In tutto questo, la televisione generalista rimane ancora l’unico strumento in grado di mettere in contatto le diverse generazioni e il generale con il locale. A metà dello scorso decennio si è verificato un passaggio repentino dalla sostanziale dipendenza dalla TV, all’apertura verso un’ampia gamma di media. Ma anche se è finita la monarchia assoluta della TV, permane però il suo ruolo primario, perché meglio di altri essa risponde alla preoccupazione generalizzata di media attendibili, chiari, disponibili, facili da usare, economici, multimediali e tecnologicamente avanzati.

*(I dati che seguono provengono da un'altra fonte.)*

(** * GameCaster-AI: the live streaming session controller

    A shallow embedding of [src/services/geminiLiveService.ts],
    [src/constants.ts] and the frame streaming effect of the LiveCaster
    component, with the properties the specification states about them.

    Conventions.
    - A JavaScript [number] that holds audio samples is an IEEE 754 binary64
      value, modelled by [spec_float] with [prec = 53] and [emax = 1024].
    - Times on the output timeline ([AudioContext.currentTime],
      [AudioBuffer.duration], [audioQueueNextStartTime]) are counted in sample
      frames of the 24 kHz output context, as integers: the context clock is
      [frames rendered / 24000] and a buffer lasts [length / 24000].
    - Objects of the browser (audio contexts, source nodes, media streams,
      channel sessions) live in stores indexed by their reference; a field of
      the service holds [Some reference] or [None] for [null].
    - An [async] function is cut at its [await]s into the segments that run
      without interruption; the event loop decides what runs in between. *)

From Stdlib Require Import ZArith List String Ascii Bool Lia.
From Stdlib Require Import Floats.SpecFloat.
From stdpp Require Import base option list.
(** * BasicVAE: the ELBO step and the epoch aggregation

    A shallow embedding of the two [BasicVAE] Lightning modules

      - pl_bolts/models/autoencoders/basic_vae/basic_vae_module.py
      - pl_bolts/models/vaes/basic/template.py

    The methods are embedded twice.

    In [Torch], [BasicVaeModule] and [Template] tensor elements are
    real numbers: this is the arithmetic the methods are written in,
    without rounding, overflow or underflow.  Tensors live in a store
    of contiguous storages and are handled through (storage, sizes)
    pairs, as in the tensor library, so that views alias their base
    tensor.  What is proved there is about the structure of the
    computation, the mathematical value of its results, their signs,
    and what a run leaves unchanged.

    In [F32] and [BasicVaeF32] tensor elements are binary32 numbers,
    the elements the methods compute with, and every operation is
    rounded.  What relates the numbers a run returns to one another
    exactly, or depends on underflow, is decided there.

    The random generator is part of the program state.  The encoder
    and the decoder are parameters: functions from their input to
    their output, which may raise.

    Methods are computations in a state-and-outcome monad; a run of
    the real-valued embedding is specified by [wp], which says that
    the run returns and what holds of its result and final state. *)

From Stdlib Require Import Reals Lra Lia ZArith SpecFloat.
From stdpp Require Import base list strings gmap.
(** * Peer-dependency influencer search of the lockfile explorer

    A shallow embedding of [selectResolvedEntry], the click handler of
    [LockfileEntryDetailsView]
    (apps/lockfile-explorer-web/src/containers/LockfileEntryDetailsView/index.tsx),
    and of the graph search it runs when a peer dependency is selected.

    JavaScript objects are compared by identity and the entries of a lockfile
    refer to each other in cycles, so entries live in a heap and are named by
    references; the JavaScript [Set]s whose iteration order is observed are
    lists without duplicates in insertion order. *)

From stdpp Require Import gmap strings list fin_maps.

(** ** Data model *)

(** Modelled from the spec: the enum [IDependencyType] is declared in
    parsing/LockfileDependency, which is not among the sources; the spec
    speaks of a dependency kind "normal, peer, etc.", and the handler only
    ever compares with [PEER_DEPENDENCY]. *)
Inductive IDependencyType : Set :=
  | DEPENDENCY
  | DEV_DEPENDENCY
  | PEER_DEPENDENCY.

#[global] Instance IDependencyType_eq_dec : EqDecision IDependencyType.
Proof. solve_decision. Defined.

(** A reference to a [LockfileEntry] object (object identity). *)
Abbreviation EntryRef := nat (only parsing).

(** Modelled from the spec: the class [LockfileDependency] is declared in
    parsing/LockfileDependency; these are the fields the handler reads
    ("name, version, dependency-kind, ... an optional resolved target
    Entry"). *)
Record LockfileDependency : Set := {
  name : string;
  version : string;
  entryId : string;
  dependencyType : IDependencyType;
  resolvedEntry : option EntryRef
}.
Lemma failed_write_keeps_pasteboard_witness :
  let args := mkArgs "write-image" None None "png" false in
  let o := run_cmd (dispatch args) (utf8 "not base64!") with_text in
  is_write (command args) = true
  ∧ exit_code o ≠ 0%Z
  ∧ decodeBase64Input (utf8 "not base64!") = None
  ∧ after o = with_text
  ∧ calls_made o = []
  ∧ o = failed "Invalid base64 image data" with_text [].
Proof.
  intros args o.
  assert (Hw : is_write (command args) = true) by reflexivity.
  assert (Hne : exit_code o ≠ 0%Z) by (vm_compute; discriminate).
  assert (Hbad : decodeBase64Input (utf8 "not base64!") = None)
    by (vm_compute; reflexivity).
  destruct (AdapterFacts.failed_write_keeps_pasteboard
              args (utf8 "not base64!") with_text Hw)
    as (Hkeep & _ & Hb64 & _).
  split; [exact Hw|]. split; [exact Hne|]. split; [exact Hbad|].
  split; [exact (proj1 (Hkeep Hne))|].
  split; [exact (proj2 (Hkeep Hne))|exact (Hb64 eq_refl Hbad)].
Defined.

Lemma format_is_not_validated_witness :
  let w := server_after ["write-image"] "iVBORwECAwQ=" ∅ in
  let read fmt :=
    run_cmd (dispatch (mkArgs "read-image" None None fmt false)) [] w in
  let write fmt :=
    run_cmd (dispatch (mkArgs "write-image" None None fmt false))
      png_input with_text in
  "jpeg" ≠ "tiff" ∧ "jpeg" ≠ "png"
  ∧ exit_code (read "jpeg") = exit_code (read "png")
  ∧ out (read "jpeg") = out (read "png")
  ∧ write "jpeg" = write "tiff".
Proof.
  intros w read write.
  assert (H1 : "jpeg" ≠ "tiff") by discriminate.
  assert (H2 : "jpeg" ≠ "png") by discriminate.
  split; [exact H1|]. split; [exact H2|].
  destruct (AdapterFacts.format_is_not_validated
              "jpeg" "read-image" None None false [] w)
    as (_ & Hread & _).
  destruct (Hread eq_refl H1) as (Hcode & Hout & _).
  split; [exact Hcode|]. split; [exact Hout|].
  destruct (AdapterFacts.format_is_not_validated
              "jpeg" "write-image" None None false png_input with_text)
    as (_ & _ & Hwrite & _).
  exact (proj1 (Hwrite eq_refl H2)).
Defined.

Lemma bridge_contract_witness :
  String_trim (" " ++ newline) = EmptyString
  ∧ failure_message (" " ++ newline) 3 = "pbhelper exited with code 3"
  ∧ readText (spawn_on ∅) None
    = Rejected (mkError (failure_message ("No text on pasteboard" ++ newline) 1))
  ∧ readText (spawn_on with_text) None = text (utf8 "hello").
Proof.
  assert (Hempty : String_trim (" " ++ newline) = EmptyString) by reflexivity.
  destruct (BridgeFacts.bridge_contract (spawn_on ∅))
    as (_ & Hread & _ & _ & _ & _ & _ & _ & Hgeneric & _).
  split; [exact Hempty|].
  split; [exact (Hgeneric (" " ++ newline) 3%Z Hempty)|].
  split; [exact (Hread None)|].
  destruct (BridgeFacts.bridge_contract (spawn_on with_text))
    as (_ & Hread' & _).
  exact (Hread' None).
Defined.

End Witnesses.

(** * Further properties of the adapter *)

Module StdinFacts.
Import Stdin.

Lemma capacity_positive : capacity ≠ 0.
Proof. unfold capacity. apply Nat.pow_nonzero. discriminate. Qed.

(** The loop hands back everything that was gathered and everything that
    was left, and leaves the stream at its end. *)
Lemma readLoop_all count stream data :
  count ≠ 0 → readLoop count stream data = (app data stream, []).
Proof.
  intros Hcount. funelim (readLoop count stream data).
  - cbn [fread fst snd] in *.
    destruct stream as [|b0 stream].
    + by rewrite drop_nil, app_nil_r.
    + destruct count; [done|discriminate].
  - cbn [fread fst snd] in *.
    match goal with
    | IH : _ → readLoop _ _ _ = _ |- _ => rewrite (IH Hcount)
    end.
    by rewrite <- Hread, <- app_assoc, take_drop.
Qed.

(** X1. The read loop of [readStdin] returns the whole of standard input,
    whatever its length (nothing, less than one buffer, many buffers and a
    rest), and leaves nothing unread: the loop is the one-step read that
    the commands are modelled with. *)
Theorem readStdin_reads_everything (p : Process) :
  readStdin p = Adapter.readStdin p
  ∧ fst (readStdin p) = Continue (stdin p)
  ∧ stdin (snd (readStdin p)) = [].
Proof.
  unfold readStdin, Adapter.readStdin, Cmd.drain_stdin.
  by rewrite (readLoop_all _ _ _ capacity_positive).
Qed.

(** With a buffer of four bytes: two buffers and three bytes more. *)
Example readLoop_three_chunks :
  readLoop 4 (utf8 "hello world") [] = (utf8 "hello world", []).
Proof. reflexivity. Qed.

End StdinFacts.

Module InvocationFacts.
Section InvocationFacts.
Context `{Foundation} `{AppKit}.
Import Adapter AdapterSpec InvocationSpec AdapterFacts.

(** ** Argument parsing *)

Ltac parse_cases IH :=
  cbn [parseFlags];
  repeat match goal with
         | |- context [if ?b then _ else _] => destruct b
         end;
  try match goal with
      | |- context [match ?l with [] => _ | _ :: _ => _ end] =>
          destruct l
      end;
  try (apply IH; cbn; lia).


(** What a parse that gives up does is decided by the flags alone. *)
Lemma parseFlags_exit_any rest : ∀ args args' p code,
  fst (parseFlags rest args p) = Exited code →
  parseFlags rest args' p = parseFlags rest args p.
Proof.
  induction rest as [rest IH] using (induction_ltof1 _ (@length string)).
  unfold ltof in IH. intros args args' p code.
  destruct rest as [|a rest]; [done|].
  parse_cases IH; try done.
  all: intros Hexit; eapply IH; [cbn; lia|exact Hexit].
Qed.
(** * AugmentOS Cloud: session and routing core

    A shallow embedding of the session core of AugmentOS Cloud
    (websocket.service.ts, transcription.service.ts), of the client-side
    VAD gate (SpeechRecAugmentos.java) and of the event and settings
    managers of the TPA SDK (events.ts, settings.ts), with the properties
    of the specification stated and settled against it, followed by
    further properties of the same code.

    Conventions.  A JavaScript [Set<string>] is a [gset string], a
    [Map<string, V>] whose iteration order is irrelevant is a
    [gmap string V], arrays are lists.  Code that throws or awaits a
    fallible collaborator lives in the monad [M] (state plus exceptions);
    calls to the collaborators of the service (app catalog, webhooks, user
    store, display manager) are recorded in a trace and their outcome is
    read from a [Services] record. *)

From Stdlib Require Import Ascii.
From stdpp Require Import gmap strings list fin_maps.

Open Scope string_scope.
Open Scope list_scope.

(** ** Shared data model *)

(** [WebSocket.readyState] of the [ws] package. *)
Inductive ReadyState := CONNECTING | OPEN | CLOSING | CLOSED.

#[global] Instance ReadyState_eq_dec : EqDecision ReadyState.
Proof. solve_decision. Defined.

Record WebSocket := mkWebSocket {
  wsId : nat;
  readyState : ReadyState
}.

#[global] Instance WebSocket_eq_dec : EqDecision WebSocket.
Proof. solve_decision. Defined.

(** [TpaType] of the SDK ("background" | "standard" | "system_dashboard",
    see the schema comment in app.model.ts). *)
Inductive TpaType := SYSTEM_DASHBOARD | BACKGROUND | STANDARD.

#[global] Instance TpaType_eq_dec : EqDecision TpaType.
Proof. solve_decision. Defined.

Record AppI := mkApp {
  packageName : string;
  publicUrl : string;
  tpaType : TpaType;
  isSystemApp : bool
}.

(** Outcome of [await appService.getApp(name)]: the record, [null], or a
    rejected promise. *)
Inductive Lookup := Found (app : AppI) | NotFound | LookupError.

(** The part of [UserSession] the lifecycle controller reads and writes. *)
Record UserSession := mkSession {
  sessionId : string;
  userId : string;
  loadingApps : gset string;
  activeAppSessions : list string;
  appConnections : gmap string WebSocket;
  websocket : option WebSocket
}.

(** [str.split('-')[0]] *)
Fixpoint splitHead (str : string) : string :=
  match str with
  | EmptyString => EmptyString
  | String c rest => if Ascii.eqb c "-"%char then EmptyString else String c (splitHead rest)
  end.
(** * RecruitIQ: candidate scoring and ranking (recrute.py)

    A shallow embedding of the aggregation and ranking code of
    [recrute.py]: the analytics dashboard ([show_analytics_dashboard]), the
    ranking page ([show_ranking_module]) and the export table
    ([show_data_management]).

    The program is written against pandas.  The part of pandas it uses is
    embedded here with the semantics the program relies on:

    - a float column holds numbers or NaN; a finite float is modelled by an
      exact rational ([Q]) and NaN by its own constructor.  Infinite floats
      do not occur: scores are finite and the only division of the program
      (min-max scaling) has a zero numerator whenever its denominator is
      zero (lemma [norm_cell_zero_den]).  Rationals do not round, so
      nothing below rests on regrouping a sum or cancelling a division,
      which floats do not allow: a numeric result is stated as the
      program computes it (the sum from the left of [sum_from_left], the
      sum over count of [mean_of]), or by its bounds and its order;
    - arithmetic on columns is element by element and propagates NaN;
      reductions ([min], [max], [mean]) skip NaN;
    - [DataFrame(list of dicts)] orders the columns by first appearance of
      the keys and fills the missing keys with NaN;
    - [sort_values(by, ascending=False)] is called with the default
      [kind='quicksort'] and [na_position='last'].  Which algorithm runs
      behind that kind is numpy's business (an introsort or a vectorised
      sort, depending on version and CPU) and it is documented as not
      stable, so the algorithm is a parameter of the embedding
      ([sort_kind]): an [argsort] with its contract.

    The repository module [src.data], the metric registry
    [tab_interview.METRICS] and the plotting module are not part of the
    file; the first two are parameters of the embedding. *)

From Stdlib Require Import List String ZArith QArith Qminmax Lia Lqa Permutation Sorted Bool Arith.
Import ListNotations.

Local Open Scope Q_scope.

(* ================================================================= *)
(** ** Float cells *)

Inductive cell : Type :=
| NaN
| Num (q : Q).

Definition isna (c : cell) : bool :=
  match c with NaN => true | Num _ => false end.

Definition notna (c : cell) : bool := negb (isna c).

Definition value_of (c : cell) : Q :=
  match c with Num q => q | NaN => 0 end.

Definition cadd (a b : cell) : cell :=
  match a, b with Num x, Num y => Num (x + y) | _, _ => NaN end.

Definition csub (a b : cell) : cell :=
  match a, b with Num x, Num y => Num (x - y) | _, _ => NaN end.

Definition cmul (a b : cell) : cell :=
  match a, b with Num x, Num y => Num (x * y) | _, _ => NaN end.

(** Float division of pandas: never raises.  [0/0] is NaN.  [x/0] with
    [x <> 0] would be an infinity; the program never reaches that case
    (see [norm_cell_zero_den]), it is mapped to NaN here. *)
Definition cdiv (a b : cell) : cell :=
  match a, b with
  | Num x, Num y => if Qeq_bool y 0 then NaN else Num (x / y)
  | _, _ => NaN
  end.

(** Equality of cells up to the equality of rationals. *)
Definition ceq (a b : cell) : Prop :=
  match a, b with
  | NaN, NaN => True
  | Num x, Num y => x == y
  | _, _ => False
  end.

(** The comparisons of IEEE floats: false as soon as one side is NaN. *)
Definition cge (a b : cell) : bool :=
  match a, b with Num x, Num y => Qle_bool y x | _, _ => false end.

(** Two cells hold the same score; NaN cells are grouped together. *)
Definition same_score (c c' : cell) : bool :=
  match c, c' with
  | NaN, NaN => true
  | Num x, Num y => Qeq_bool y x
  | _, _ => false
  end.

(** The present (non-NaN) values of a column, in order. *)
Fixpoint present (s : list cell) : list Q :=
  match s with
  | [] => []
  | NaN :: s' => present s'
  | Num q :: s' => q :: present s'
  end.

Definition Qsum (l : list Q) : Q := fold_right Qplus 0 l.

Fixpoint Qmin_list (x : Q) (l : list Q) : Q :=
  match l with [] => x | y :: l' => Qmin_list (Qmin x y) l' end.

Fixpoint Qmax_list (x : Q) (l : list Q) : Q :=
  match l with [] => x | y :: l' => Qmax_list (Qmax x y) l' end.

(** [Series.min()], [Series.max()], [Series.mean()] with [skipna=True]:
    NaN when no value is present. *)
Definition series_min (s : list cell) : cell :=
  match present s with [] => NaN | x :: l => Num (Qmin_list x l) end.

Definition series_max (s : list cell) : cell :=
  match present s with [] => NaN | x :: l => Num (Qmax_list x l) end.

(** The arithmetic mean of a list of numbers; NaN for the empty list. *)
Definition mean_of (l : list Q) : cell :=
  match l with
  | [] => NaN
  | _ => Num (Qsum l / inject_Z (Z.of_nat (List.length l)))
  end.

Definition series_mean (s : list cell) : cell := mean_of (present s).

(* ================================================================= *)
(** ** Python dicts with string keys (insertion ordered) *)

Definition dict (V : Type) : Type := list (string * V).

Fixpoint dict_get {V} (k : string) (d : dict V) : option V :=
  match d with
  | [] => None
  | (k', v) :: d' => if String.eqb k' k then Some v else dict_get k d'
  end.

(** [d[k] = v]: an existing key keeps its position, a new key goes last. *)
Fixpoint dict_set {V} (k : string) (v : V) (d : dict V) : dict V :=
  match d with
  | [] => [(k, v)]
  | (k', v') :: d' =>
      if String.eqb k' k then (k', v) :: d' else (k', v') :: dict_set k v d'
  end.

Definition keys {V} (d : dict V) : list string := map fst d.

Definition mem (k : string) (l : list string) : bool := existsb (String.eqb k) l.

(* ================================================================= *)
(** ** Exceptions *)

Inductive exn : Type :=
| KeyError (k : string).

Inductive result (A : Type) : Type :=
| Ok (a : A)
| Raise (e : exn).
Arguments Ok {A} a.
Arguments Raise {A} e.

Definition bind {A B} (m : result A) (f : A -> result B) : result B :=
  match m with Ok a => f a | Raise e => Raise e end.

Notation "x <- m ;; k" := (bind m (fun x => k))
  (at level 61, m at next level, right associativity).

(* ================================================================= *)
(** ** Sort kinds

    numpy's [argsort(kind=...)] on an array without NaN: the positions of
    the array in ascending order of their values.  The contract is what
    numpy documents for every kind; stability is documented for
    ['stable'] and ['mergesort'] only. *)

Definition key_at (l : list Q) (i : nat) : Q := nth i l 0.

Definition sort_kind : Type := list Q -> list nat.

Definition sorts (argsort : sort_kind) : Prop :=
  forall l,
    Permutation (argsort l) (seq 0 (List.length l)) /\
    StronglySorted (fun i j => key_at l i <= key_at l j) (argsort l).

(** A kind is stable when the positions that hold equal values come out
    in increasing order. *)
Definition stable (argsort : sort_kind) : Prop :=
  forall l q,
    filter (fun i => Qeq_bool (key_at l i) q) (argsort l) =
    filter (fun i => Qeq_bool (key_at l i) q) (seq 0 (List.length l)).

(** Insertion of position [i] in front of the first position [j] with
    [before i j]. *)
Fixpoint insert_by (before : nat -> nat -> bool) (i : nat) (s : list nat) : list nat :=
  match s with
  | [] => [i]
  | j :: s' => if before i j then i :: s else j :: insert_by before i s'
  end.

Definition insertion_argsort (before : list Q -> nat -> nat -> bool) : sort_kind :=
  fun l => fold_right (insert_by (before l)) [] (seq 0 (List.length l)).

(** [i] goes in front of the positions of value at least its own: ties
    keep their order. *)
Definition before_le (l : list Q) (i j : nat) : bool :=
  Qle_bool (key_at l i) (key_at l j).

(** [i] goes in front of the positions of value above its own only: ties
    are reversed. *)
Definition before_lt (l : list Q) (i j : nat) : bool :=
  negb (Qle_bool (key_at l j) (key_at l i)).

(* ================================================================= *)
(** ** Data frames

    A frame is a list of rows in listing order.  A row carries its index
    label (its position in the list of dicts the frame was built from)
    and its [name]; the float columns are the cells of the row.
    [columns] lists the float columns in column order.  The other
    columns of the program's frames ([id], [position], [experience],
    [rank], and [Email], [Position], [Experience (Years)] in the export)
    hold no scores and are not cells; scores are assumed not to be filed
    under one of those names. *)

Record Row : Type := {
  r_index : nat;
  r_name : string;
  r_cells : dict cell
}.

Record DataFrame : Type := {
  columns : list string;
  rows : list Row
}.

(** The cell of row [r] in column [c]. *)
Definition loc (r : Row) (c : string) : cell :=
  match dict_get c (r_cells r) with Some v => v | None => NaN end.

(** [df[c]]: [KeyError] unless [c] is a column. *)
Definition getcol (df : DataFrame) (c : string) : result (list cell) :=
  if mem c (columns df) then Ok (map (fun r => loc r c) (rows df))
  else Raise (KeyError c).

(** [df[cols]] for a list of labels. *)
Fixpoint check_cols (df : DataFrame) (cols : list string) : result unit :=
  match cols with
  | [] => Ok tt
  | c :: cols' => _ <- getcol df c ;; check_cols df cols'
  end.

Definition set_cell (c : string) (v : cell) (r : Row) : Row :=
  {| r_index := r_index r; r_name := r_name r;
     r_cells := dict_set c v (r_cells r) |}.

(** [df[c] = f(row)], element by element: a new column goes last. *)
Definition assign (df : DataFrame) (c : string) (f : Row -> cell) : DataFrame :=
  {| columns := if mem c (columns df) then columns df else columns df ++ [c];
     rows := map (fun r => set_cell c (f r) r) (rows df) |}.

(** The keys of a list of dicts, in order of first appearance. *)
Definition add_key (cols : list string) (k : string) : list string :=
  if mem k cols then cols else cols ++ [k].

Definition first_seen (ds : list (list string)) : list string :=
  fold_left (fun cols ks => fold_left add_key ks cols) ds [].

Definition cell_of (d : dict cell) (c : string) : cell :=
  match dict_get c d with Some v => v | None => NaN end.

(** [pd.DataFrame(records)]: one row per record, index [0..n-1], columns
    in order of first appearance, NaN where a record lacks the key. *)
Definition frame_of (records : list (string * dict cell)) : DataFrame :=
  let cols := first_seen (map (fun rec => keys (snd rec)) records) in
  {| columns := cols;
     rows := map (fun ir =>
                    {| r_index := fst ir;
                       r_name := fst (snd ir);
                       r_cells := map (fun c => (c, cell_of (snd (snd ir)) c)) cols |})
                 (combine (seq 0 (List.length records)) records) |}.

(** [df.head(n)] for [n >= 0]. *)
Definition head (n : nat) (df : DataFrame) : DataFrame :=
  {| columns := columns df; rows := firstn n (rows df) |}.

Inoltre, attraverso le ICT, lo schermo televisivo può essere visibile sui computer e sui dispostivi mobili, rendendo così possibile l’ibridazione tra i contenuti televisivi e quelli personali presenti sui social network.
In questa fase di trasformazione si intrecciano sentimenti contrastanti di preoccupazione e di diffidenza, ma insieme anche di grande ottimismo. L’informazione richiede infatti grandi apparati, eppure sul web tutti possono fare informazione; sono necessari grandi investimenti, ma sul web l’informazione è gratuita; le grandi strutture possono facilmente pilotare l’informazione mentre l’informazione on-line è controllata e garantita dagli utenti. Un esempio tangibile di questa trasformazione si può riscontare nell’imprevisto affermarsi in Italia del Movimento 5 stelle attraverso l’utilizzazione della rete, la diffidenza verso i media tradizionali, l’affidarsi al passaparola e al contatto diretto con i propri aderenti[20].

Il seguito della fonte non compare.